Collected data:
+++
Lemma on_release_hold_ok id reason l db b db' :
  on_objects (release_transition_hold_in_transaction id reason l) db = Ok (b, db') ->
  db' = set_refs (filter (fun r => ~ transition_reference id reason l r) (references (wd_objects db))) db
  /\ constraints (wd_objects db').
Proof.
  intros (o & E & ->)%on_objects_ok. unfold release_transition_hold_in_transaction in E. destruct (_ || _); [done|].
  apply tx_bind_ok in E as (n & d & Hd & [= _ <-]).
  apply (on_delete_references_ok (transition_reference id reason l) db n). apply on_objects_ok. by exists d.
Qed.

(** The references once a saga is published *)
Definition published_references (s : TransitionSaga) (now c1 : Z) (refs refs' : list ReferenceRow) : Prop :=
  exists refs1 refs2, reference_added (hold_row s TransitionCleanupHold Hot c1) refs refs1
    /\ reference_added (retained_row s "cold" now) refs1 refs2
    /\ forall x, x ∈ refs' <-> x ∈ refs2 /\ ~ retained_hot s x
         /\ ~ (held_by (ts_id s) x /\ ref_reason x = reason_as_db_str TransitionStaging
               /\ (ref_tier x ∈ ["hot"; "cold"]) /\ ref_cid x = ss_source_cid (ts_snapshot s)).

Lemma publish_residency_effect claim s receipt now c1 db s' db' :
  constraints (wd_objects db) -> saga_constraints db -> sagas db !! cl_id claim = Some s ->
  publish_residency claim s receipt now c1 db = Ok (s', db') ->
  exists p tier_json publication r,
    find_physical "cold" (ss_source_cid (ts_snapshot s)) (wd_objects db) = Some p
    /\ tier_receipt_json receipt = Some tier_json
    /\ p_verification_state p = "verified" /\ p_verification_receipt p = Some tier_json
    /\ p_node_identity p = Some (ss_expected_destination_node_identity (ts_snapshot s))
    /\ find_residency (ss_target_version_row_id (ts_snapshot s)) (wd_objects db) = Some r /\ source_residency s r
    /\ publication_json (published_receipt claim s (r_revision r + 1) now) = Some publication
    /\ ts_checkpoint s = "verify" /\ ts_settlement_kind s = None
    /\ s' = with_checkpoint "publish" (ts_verification_receipt s) (Some publication) None now (ts_completed_at s) s
    /\ sagas db' = <[cl_id claim := s']> (sagas db) /\ actions db' = actions db /\ tickets db' = tickets db
    /\ objects_kept (wd_objects db) (wd_objects db') /\ physicals (wd_objects db') = physicals (wd_objects db)
    /\ residencies (wd_objects db')
       = update_where (source_residency s) (moved_cold (r_revision r + 1) now) (residencies (wd_objects db))
    /\ published_references s now c1 (references (wd_objects db)) (references (wd_objects db'))
    /\ constraints (wd_objects db') /\ saga_constraints db'.
Proof.
  intros Hc Hs Hsaga. pose proof (same_cid db _ _ Hs Hsaga) as Hcid.
  unfold publish_residency. rewrite Hcid. intros E. w_inv E. guard_inv. apply ok_or_ok in E1, E10.
  assert (a2 = r_revision a1 + 1) as -> by (unfold i64_checked_add in E3; by case_match; simplify_eq).
  apply on_attach_hold_ok in E4 as (_ & Hc1 & refs1 & -> & Hadd1); [|done].
  apply on_insert_reference_ok in E5 as (Hc2 & refs2 & -> & Hadd2); [|done].
  apply on_delete_references_ok in E6 as (-> & -> & Hc3). apply on_update_residencies_ok in E7 as (-> & -> & Hc4).
  apply on_release_hold_ok in E8 as (-> & Hc5). apply on_release_hold_ok in E9 as (-> & Hc6). destruct a10; [|done].
  eapply update_saga_at in E11 as (Hp & Hd & Hs'); [|done|by apply (find_saga_unique _ db)]. subst d5.
  rewrite !andb_true_iff in Hp. destruct Hp as (((Hcp & _) & _) & Hset).
  assert (ts_settlement_kind s = None) as Hset' by (unfold unsettled in Hset; by destruct (ts_settlement_kind s)).
  rewrite Hset' in *. eapply reload_at in E as [-> _]; [|done|apply lookup_insert_eq|done].
  apply find_residency_ok in E2 as Hr; [|done]. destruct Hr as [_ Hr].
  exists a, a0, a9, a1. split_and!; try done; [by apply String.eqb_eq|].
  exists refs1, refs2. split; [done|]. split; [done|]. intros x. simpl. rewrite !list_elem_of_filter.
  unfold transition_reference, held_by. simpl. set_solver.
Qed.

Lemma publish_effect claim guard receipt leases c db r db' :
  constraints (wd_objects db) -> saga_constraints db ->
  publish claim guard receipt leases c db = Ok (r, db') ->
  (db' = db /\ forall s, r <> Published s) \/ exists s s' a candidate, r = Published s' /\ sagas db !! cl_id claim = Some s
    /\ actions db !! cl_id claim = Some a /\ active_action_claim claim a = true
    /\ validate_guard_binding claim guard = Ok tt
    /\ on_tickets (verify_standard_mutation_guard guard (ac_bucket (la_columns a)) (ac_object_key (la_columns a)) []
                     (us (c 2%nat))) db = Ok (tt, db)
    /\ revalidate_transition configuration_from_json claim (c 3%nat) (c 4%nat) db = Ok (Some candidate, db)
    /\ validate_candidate_snapshot (la_columns a) candidate = Ok tt /\ hot_residency_verified candidate = true
    /\ validate_source_snapshot s candidate db = Ok (tt, db)
    /\ validate_current_verification (cl_id claim) s claim receipt = Ok tt
    /\ publish_residency claim s receipt (c 6%nat) (c 7%nat) db = Ok (s', db').
Proof.
  intros Hc Hs [[-> ->]|(a & Ha & Hact & _ & E)]%while_claimed_ok; [by left|].
  unfold lock_saga_for_action, lock_optional_saga_for_action in E. w_inv E.
  match type of E with (if ?b then _ else _) _ = _ => destruct b eqn:Epub end; [t_inv E; by left|].
  w_inv E. apply while_claimed_ok in E as [[-> ->]|(a' & Ha' & _ & _ & E)]; [by left|]. w_inv E.
  match type of E with context [match ?x with _ => _ end] => destruct x as [cand|] end; [|t_inv E; by left]. w_inv E.
  destruct (negb (hot_residency_verified cand)) eqn:Hv; [t_inv E; by left|]. w_inv E.
  apply while_claimed_ok in E as [[-> ->]|(x & _ & _ & _ & E)]; [by left|]. w_inv E. right.
  apply negb_false_iff in Hv. rewrite Ha in Ha'. injection Ha' as <-. destruct a1, a4, a5, a7, a8.
  eexists a2, _, a, cand. by split_and!.
Qed.

(** ** Settling *)

(** Only tickets change, and no bucket is added or removed. *)
Definition only_tickets (db db' : WorkerDb) : Prop :=
  sagas db' = sagas db /\ actions db' = actions db /\ wd_objects db' = wd_objects db
  /\ wd_configs db' = wd_configs db /\ wd_tags db' = wd_tags db /\ wd_uploads db' = wd_uploads db
  /\ im_buckets (tickets db') = im_buckets (tickets db).
#[export] Instance only_tickets_preorder : PreOrder only_tickets.
Proof. split; [by intros db; split_and!|]. intros x y z (?&?&?&?&?&?&?) (?&?&?&?&?&?&?). split_and!; congruence. Qed.

Definition same_buckets (im im' : ImportDb) : Prop := im_buckets im' = im_buckets im.
#[export] Instance same_buckets_preorder : PreOrder same_buckets.
Proof. split; [done|]. unfold same_buckets. intros x y z ? ?. congruence. Qed.

Lemma keeps_on_tickets {A} (m : ITx A) : t_keeps same_buckets m -> t_keeps only_tickets (on_tickets m).
Proof.
  intros Hm db a db' (l & (im & E & ->)%on_imports_ok & ->)%on_lifecycle_ok. apply Hm in E. by split_and!.
Qed.

Lemma exec_dests_keeps f : t_keeps same_buckets (i_exec (set_dests f)).
Proof. by intros im u im' [-> _]%t_exec_ok. Qed.
Lemma exec_leases_keeps f : t_keeps same_buckets (i_exec (set_leases f)).
Proof. by intros im u im' [-> _]%t_exec_ok. Qed.
#[local] Hint Resolve exec_dests_keeps exec_leases_keeps : keeps.

Lemma complete_keeps_buckets g now c1 c2 : t_keeps same_buckets (complete_standard_mutation_in_transaction g now c1 c2).
Proof.
  unfold complete_standard_mutation_in_transaction, clear_standard_mutation_in_transaction, verify_mutation_lease, update_dest.
  t_keep.
Qed.
Lemma clear_lifecycle_keeps_buckets b k id e now : t_keeps same_buckets (clear_lifecycle_mutation_if_owned b k id e now).
Proof. unfold clear_lifecycle_mutation_if_owned, find_destination_for_update, update_dest. t_keep. Qed.

Lemma clear_guard_keeps claim guard now c : t_keeps only_tickets (clear_owned_guard_for_action claim guard now c).
Proof.
  unfold clear_owned_guard_for_action. apply (keeps_bind only_tickets).
  - destruct (String.eqb _ _); [|apply keeps_ret; apply _]. intros db u db' E.
    destruct (on_tickets _ db) as [[v d]|e] eqn:Ev; [|destruct e; by simplify_eq].
    apply read_only_run in Ev as ->; [|eauto with keeps]. revert E. apply keeps_on_tickets, complete_keeps_buckets.
  - intros _. apply (keeps_bind only_tickets); [apply keeps_on_tickets, clear_lifecycle_keeps_buckets|]. intros b.
    apply keeps_ret; apply _.
Qed.

Lemma clear_owned_guard_keeps claim s guard now c : t_keeps only_tickets (clear_owned_guard claim s guard now c).
Proof. unfold clear_owned_guard. destruct (_ && _); [apply clear_guard_keeps|apply keeps_ret; apply _]. Qed.

Lemma saga_constraints_actions db db' :
  sagas db' = sagas db -> (forall i, is_Some (actions db !! i) -> is_Some (actions db' !! i)) ->
  im_buckets (tickets db') = im_buckets (tickets db) -> physical_places (wd_objects db') = physical_places (wd_objects db) ->
  saga_constraints db -> saga_constraints db'.
Proof.
  intros Hs Ha Hb Hp (H1' & H2 & H3 & H4 & H5). unfold saga_constraints. rewrite Hs, Hb, Hp. split_and!; try done.
  intros i s Hi. apply Ha. by apply (H3 i s).
Qed.

(** The references without those of a saga *)
Definition released (s : TransitionSaga) (o : Db) : Db :=
  set_references (filter (fun r => ~ held_by (ts_id s) r) (references o)) o.

(** A settlement: the saga is closed, its holds go, and its action is finished. *)
Record settlement (claim : ClaimedLifecycleAction) (s s' : TransitionSaga) (state : string) (db db' : WorkerDb) : Prop := {
  sl_saga : sagas db !! cl_id claim = Some s;
  sl_sagas : sagas db' = <[cl_id claim := s']> (sagas db);
  sl_objects : wd_objects db' = released s (wd_objects db);
  sl_action : exists a class error now, actions db !! cl_id claim = Some a /\ active_action_claim claim a = true
    /\ actions db' = <[cl_id claim := finished state class error now a]> (actions db);
  sl_constraints : constraints (wd_objects db') /\ saga_constraints db'
}.
Lemma release_all_ok s db u db' :
  release_all_transition_holds s db = Ok (u, db') ->
  db' = set_worker_objects (released s (wd_objects db)) db /\ constraints (wd_objects db').
Proof. unfold release_all_transition_holds. intros (n & d & (_ & -> & Hc)%on_delete_references_ok & E)%t_bind_ok. by t_inv E. Qed.

Lemma on_update_action_ok id p f db b db' :
  on_lifecycle (update_action id p f) db = Ok (b, db') ->
  (b = false /\ db' = db)
  \/ exists a, b = true /\ actions db !! id = Some a /\ p (wd_lifecycle db) a = true
     /\ db' = set_lifecycle (set_actions <[id := f a]> (wd_lifecycle db)) db.
Proof.
  intros (l & E & ->)%on_lifecycle_ok. apply update_action_ok in E as [(a & Ha & Hp & -> & -> & _)|(_ & -> & ->)].
  - right. by exists a.
  - left. split; [done|by destruct db].
Qed.

(** The statements of a settlement, one after the other *)
Lemma settlement_run claim s s' a state class error now db d2 db' :
  sagas db !! cl_id claim = Some s -> constraints (released s (wd_objects db)) ->
  d2 = set_sagas <[cl_id claim := s']> (set_worker_objects (released s (wd_objects db)) db) -> saga_constraints d2 ->
  actions db !! cl_id claim = Some a -> active_action_claim claim a = true ->
  only_tickets (set_lifecycle (set_actions <[cl_id claim := finished state class error now a]> (wd_lifecycle d2)) d2) db' ->
  settlement claim s s' state db db'.
Proof.
  intros Hs Hc -> Hs2 Ha Hact (Es & Ea & Eo & _ & _ & _ & Eb).
  split; [done|done|done| |split; [by rewrite Eo|]].
  - exists a, class, error, now. split; [done|]. split; [done|done].
  - revert Hs2. apply saga_constraints_actions; [exact Es| |exact Eb|by rewrite Eo].
    intros i Hi. rewrite Ea. apply lookup_insert_is_Some'. by right.
Qed.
+++
YOUR ASSIGNMENT:
Quote exactly the stretch of lines above that starts at the first one and ends at the line with "db' = set_refs", and nothing beyond it.

EXERCISE SOLUTION:
Lemma on_release_hold_ok id reason l db b db' :
  on_objects (release_transition_hold_in_transaction id reason l) db = Ok (b, db') ->
  db' = set_refs (filter (fun r => ~ transition_reference id reason l r) (references (wd_objects db))) db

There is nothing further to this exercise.